Leneng : Tempat duduk di depan gerbang rumah orang Bali, biasanya terbuat dari beton berbentuk persegi panjang. Dahulu sering dipakai tempat ngobrol, dan memantau orang-orang baru yang lalu lalang di desa.
Kulkul : Kentungan yang terbuat dari kayu khusus, di tempatkan di balai kulkul yang bangunannya tinggi dan lokasinya di tengah-tengah pemukiman. Dibunyikan sebagai penanda waktu berkumpul warga desa.
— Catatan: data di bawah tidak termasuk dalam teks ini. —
Lemma all_bytes_slice_to (p : ascii -> bool) s n :
  all_bytes p s = true -> all_bytes p (slice_to s n) = true.
Proof.
  unfold slice_to. revert n. induction s as [|c s IH]; intros [|n]; cbn; try reflexivity.
  intros [Ha Hs]%andb_true_iff. rewrite Ha. now apply IH.
Qed.

Lemma len_slice_to s n : len (slice_to s n) = Nat.min n (len s).
Proof.
  unfold slice_to, len. revert n. induction s as [|c s IH]; intros [|n]; cbn; try reflexivity.
  now rewrite IH.
Qed.

Lemma slice_to_all s n : (len s <= n)%nat -> slice_to s n = s.
Proof.
  unfold slice_to, len. revert n. induction s as [|c s IH]; intros [|n]; cbn; try reflexivity.
  - lia.
  - intros Hle. f_equal. apply IH. lia.
Qed.

Lemma contains_byte_all_bytes c s :
  contains_byte c s = negb (all_bytes (fun x => negb (Ascii.eqb c x)) s) .
Proof.
  induction s as [|d s IH]; cbn; [reflexivity|].
  rewrite IH. now destruct (Ascii.eqb c d).
Qed.

Lemma map_bytes_compose f g s :
  map_bytes g (map_bytes f s) = map_bytes (fun x => g (f x)) s.
Proof. induction s; cbn; congruence. Qed.

End StringFacts.

(** ** The journal reader: stream names *)
Section SanitizeFacts.
Import GoStrings journald.

Lemma sanitizeStreamName_unfold name :
  sanitizeStreamName name =
  slice_to (map_bytes slash_for_colon_star name) (Nat.min 512 (len name)).
Proof.
  unfold sanitizeStreamName. rewrite !Replace_byte, map_bytes_compose, !len_map_bytes.
  fold slash_for_colon_star.
  destruct (Nat.ltb_spec 512 (len name)) as [Hlt|Hge].
  - now rewrite Nat.min_l by lia.
  - now rewrite Nat.min_r by lia.
Qed.

Lemma slash_for_colon_star_clean x : clean_byte (slash_for_colon_star x) = true.
Proof.
  unfold slash_for_colon_star, clean_byte.
  destruct (Ascii.eqb_spec x ":") as [->|H1]; [reflexivity|].
  destruct (Ascii.eqb_spec x "*") as [->|H2]; [reflexivity|].
  apply andb_true_iff; split; apply negb_true_iff, Ascii.eqb_neq; congruence.
Qed.

Lemma slash_for_colon_star_fixes x : clean_byte x = true -> slash_for_colon_star x = x.
Proof.
  unfold slash_for_colon_star, clean_byte.
  intros [H1 H2]%andb_true_iff.
  apply negb_true_iff, Ascii.eqb_neq in H1. apply negb_true_iff, Ascii.eqb_neq in H2.
  destruct (Ascii.eqb_spec x ":") as [->|_]; [congruence|].
  destruct (Ascii.eqb_spec x "*") as [->|_]; [congruence|reflexivity].
Qed.


Lemma sanitizeStreamName_clean name :
  all_bytes clean_byte (sanitizeStreamName name) = true.
Proof.
  rewrite sanitizeStreamName_unfold. apply all_bytes_slice_to, all_bytes_map_bytes.
  exact slash_for_colon_star_clean.
Qed.

Lemma sanitizeStreamName_len name : (len (sanitizeStreamName name) <= 512)%nat.
Proof. rewrite sanitizeStreamName_unfold, len_slice_to. lia. Qed.

Lemma clean_no_byte c s :
  clean_byte c = false -> all_bytes clean_byte s = true -> contains_byte c s = false.
Proof.
  intros Hc. induction s as [|d s IH]; cbn; [reflexivity|].
  intros [Hd Hs]%andb_true_iff. rewrite (IH Hs), orb_false_r.
  apply Ascii.eqb_neq. intros ->. congruence.
Qed.




End SanitizeFacts.

(** ** The syslog writer: writing *)
Section WriterFacts.
Import GoStrings Go syslog.
Context `{EcslogsLib} `{TemplateLib} `{OsLib}.
Context {B : Type} `{WriteCloser B} `{ConnBackend B}.

Implicit Types (w : writer.t B) (msg : lib.Message.t) (batch : list lib.Message.t).

(** C10: [WriteMessage] writes, flushes, marks dead and fails exactly as
    [WriteMessageBatch] does on the batch of that one message. *)
Theorem WriteMessage_is_singleton_batch w msg :
  WriteMessage w msg = WriteMessageBatch w [msg].
Proof.
  unfold WriteMessage. cbn [WriteMessageBatch].
  destruct (write w msg) as [w' [err|]]; reflexivity.
Qed.

Lemma WriteMessageBatch_app w w1 written rest :
  write_each w written = (w1, None) ->
  WriteMessageBatch w (written ++ rest) = WriteMessageBatch w1 rest.
Proof.
  revert w. induction written as [|m written IH]; intros w; cbn [write_each app WriteMessageBatch].
  - now intros [= ->].
  - destruct (write w m) as [w' [err|]]; [discriminate|]. apply IH.
Qed.

(** A batch is its messages written in turn up to the first failure,
    then a flush when none failed. *)
Lemma WriteMessageBatch_write_each w batch :
  WriteMessageBatch w batch =
  match write_each w batch with
  | (w', Some err) => (writer.set_dead true w', Some err)
  | (w', None) =>
      match call_flush w' with
      | (w'', Some err) => (writer.set_dead true w'', Some err)
      | (w'', None) => (w'', None)
      end
  end.
Proof.
  revert w. induction batch as [|m batch IH]; intros w; cbn [WriteMessageBatch write_each].
  - reflexivity.
  - destruct (write w m) as [w' [err|]]; [reflexivity|apply IH].
Qed.

(** No write and no flush clears the mark of a dead writer. *)
Lemma call_out_dead w m : writer.dead (fst (call_out w m)) = writer.dead w.
Proof.
  unfold call_out, directWrite, bufferedWrite.
  destruct (writer.out w).
  - destruct (template_Execute (writer.tpl w) m) as [chunks exec_err].
    destruct (write_chunks (writer.backend w) chunks) as [b [err|]]; reflexivity.
  - cbn [writer.set_buf writer.backend writer.config writer.buf writer.tpl].
    destruct (io_Write _ _) as [b err]. reflexivity.
Qed.

Lemma call_flush_dead w : writer.dead (fst (call_flush w)) = writer.dead w.
Proof.
  unfold call_flush. destruct (writer.flush w); [|reflexivity].
  destruct (buf_Flush (writer.backend w)) as [b err]. reflexivity.
Qed.

Lemma write_each_dead w batch : writer.dead (fst (write_each w batch)) = writer.dead w.
Proof.
  revert w. induction batch as [|m batch IH]; intros w; cbn [write_each]; [reflexivity|].
  pose proof (call_out_dead w (write_message w m)) as Hm. fold (write w m) in Hm.
  destruct (write w m) as [w' [err|]]; cbn [fst] in Hm |- *; [exact Hm|].
  now rewrite IH.
Qed.

Lemma WriteMessageBatch_stays_dead w batch :
  writer.dead w = true -> writer.dead (fst (WriteMessageBatch w batch)) = true.
Proof.
  intros Hdead. rewrite WriteMessageBatch_write_each.
  pose proof (write_each_dead w batch) as Hw.
  destruct (write_each w batch) as [w' [err|]]; cbn [fst] in Hw |- *; [reflexivity|].
  pose proof (call_flush_dead w') as Hf.
  destruct (call_flush w') as [w'' [err|]]; cbn [fst] in Hf |- *; [reflexivity|].
  congruence.
Qed.

Lemma Close_dead w (g : globals) :
  writer.dead w = true ->
  Close w g = (g, closed_writer w, snd (io_Close (writer.backend w))).
Proof.
  intros Hdead. unfold Close, closed_writer. rewrite Hdead.
  now destruct (io_Close (writer.backend w)).
Qed.

(** The writes do not look at the mark: with another mark the same
    writes are made and the same error comes back, and the writer is left
    the same, its mark apart. *)
Lemma call_out_ignores_dead (d : bool) w m :
  call_out (writer.set_dead d w) m
  = (writer.set_dead d (fst (call_out w m)), snd (call_out w m)).
Proof.
  destruct w as [cfg buffer tpl out flush dead].
  unfold call_out, directWrite, bufferedWrite, writer.set_dead, writer.set_buf,
    writer.set_backend, writer.backend.
  cbn [writer.out writer.tpl writer.config writer.buf writer.flush writer.dead].
  destruct out.
  - destruct (template_Execute tpl m) as [chunks exec_err].
    destruct (write_chunks (writerConfig.backend cfg) chunks) as [b [err|]]; reflexivity.
  - destruct (io_Write _ _) as [b err]. reflexivity.
Qed.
Balai Banjar : Balai tempat berkumpulnya warga banjar, untuk musyawarah atau keperluan persiapan upacara. Banjar adalah bagian dari Desa, biasanya satu Desa Adat bisa terdiri dari beberapa banjar, meski di beberapa daerah ada terdapat satu desa adat dengan satu banjar.
Pecalang : Pengaman desa, sebagai relawan yang bertugas di bawah arahan Desa Adat.
Mebraya : berkengkrama dengan braya (keluarga) atau bisa bermaksud dengan berkawan.
Catur Brata Penyepian : Empat pantangan saat hari Nyepi, di antaranya tidak menyalakan api (amati geni), tidak bekerja (Amati Karya), tidak bepergian (Amati Lelungan) dan tidak mengadakan hiburan (Amati Lelanguan).
Rurung : Gang-gang kecil di desa.
Mebat : Adalah kegiatan membuat lawar dan sate untuk keperluan upacara, biasanya dilakukan oleh laki-laki.
Telabah : Kali-kali kecil, sebagai aliran air untuk mengairi subak-subak.
Plestimah : Sebutan untuk ikan-ikan kecil di sungai dan kali, bentuknya seperti ikan teri.
Tattwa : Ajaran filsafat dalam Hindu Bali, yang berupa tutur atau penjelasan dari sastra-sastra Bali, seperti dari kekidungan, kakawin dan lontar-lontar.
Tri Sandya : Mantram dalam agama Hindu yang disusun dalam enam bait, yang dilantunkan dalam tiga waktu. Menjelang matahari terbit, saat matahari tepat di atas kepala dan saat matahari terbenam.
Rwa Bhineda : Konsep ini boleh diterjemahankan sebagai dualisme, Rwa Bhineda bermakna bahwa kehidupan tergantung pada keseimbangan antara dua unsur yang berlawanan.
Kelihan Adat : Salah satu pimpinan di Desa Adat. Kelihan artinya yang tertua.
Wewidangan Desa : Wilayah desa.
Cekian : atau permainannya disebut meceki, adalah permainan yang menggunakan kartu ceki atau Koa (dalam Bahasa Minang). Biasanya dipakai untuk taruhan.
Ngayahan Adat : Ngayah adalah kegiatan adat yang dilakukan secara sukarela, sesuai dengan kewajiban anggota adat.